После этого разговора он изменился. Мой вопрос, который был вопросом только наполовину, в котором искреннее непонимание мешалось с внезапным проблеском, где все вставало на свои места: мы с мамой, отец с его работой и мечтами, наша машина, наш дом, наш район, что-то сдвинул в нем. Он причинил отцу боль, да, но и подстегнул его, отдалил нас друг от друга на годы и годы и в то же время открыл между нами прямой канал связи, позволил общаться на равных, по-честному.
из руководства «Как выжить в НФ-вселенной»:
Социально-экономическая стратификация
Мир-31 составляют три основных региона, называемые иногда также неофициально районами.
Нижняя часть социально-экономической шкалы представлена внешними областями, не выделяющимися заметными отличительными признаками и не относящимися к конкретному жанру. Следует отметить, что, несмотря на используемое иногда наименование «реальность», области эти отличаются от остальных регионов только в количественном, но не в качественном отношении. По природе своей они одинаковы и различаются лишь степенью развития.

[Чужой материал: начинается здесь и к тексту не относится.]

Lemma add_carrier_old c e o l s head pgs :
  pages_upto s head -> anchor_sequence head < anchor_sequence e -> resolves c s pgs -> resolves (add_carrier c e o l) s pgs.
Proof.
  unfold pages_upto, resolves. intros U Lt R. induction R as [|r pg rs pgs [L C] R IH]; [done|].
  apply Forall_cons_iff in U as [U1 U2]. constructor; [|by apply IH]. split; [|done].
  unfold add_carrier. destruct (location r) as [|a o' i]; [done|]. rewrite bool_decide_eq_false_2; [done|].
  intros [-> _]. lia.
Qed.

Lemma live_points carriers s pgs log cutoff :
  resolves carriers s pgs -> expire_before_ms s <= cutoff ->
  List.filter (live (expire_before_ms s)) (registry_points pgs s) = List.filter (live (expire_before_ms s)) log ->
  exists pgs', resolves carriers {| pages := live_pages cutoff s; tail := live_tail cutoff s; expire_before_ms := cutoff |} pgs'
    /\ List.filter (live cutoff) (flat_map points pgs' ++ live_tail cutoff s) = List.filter (live cutoff) log.
Proof.
  intros R L E. destruct (resolves_live _ _ _ cutoff R) as (pgs' & R' & E'). exists pgs'. split; [done|].
  rewrite filter_app, E'. change (live_tail cutoff s) with (List.filter (live cutoff) (tail s)).
  rewrite filter_filter_le by done. rewrite <- filter_app. fold (registry_points pgs s).
  rewrite <- (filter_filter_le (expire_before_ms s) cutoff (registry_points pgs s)), E by done.
  by apply filter_filter_le.
Qed.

На противоположном конце диапазона располагаются богатые районы с преуспевающим населением — верхний средний класс и выше. Движимые, как правило, стремлением к «аутентичности» либо ностальгией по определенной эпохе, они тратят много времени и средств, искусственно воспроизводя антураж внешних областей. Содержание таких «садиков реальности» обходится весьма недешево, однако в данной страте они являются необходимым символом статуса и предметом гордости владельца, тем большей, чем правдоподобнее стилизация.
5
Популярные телесериалы.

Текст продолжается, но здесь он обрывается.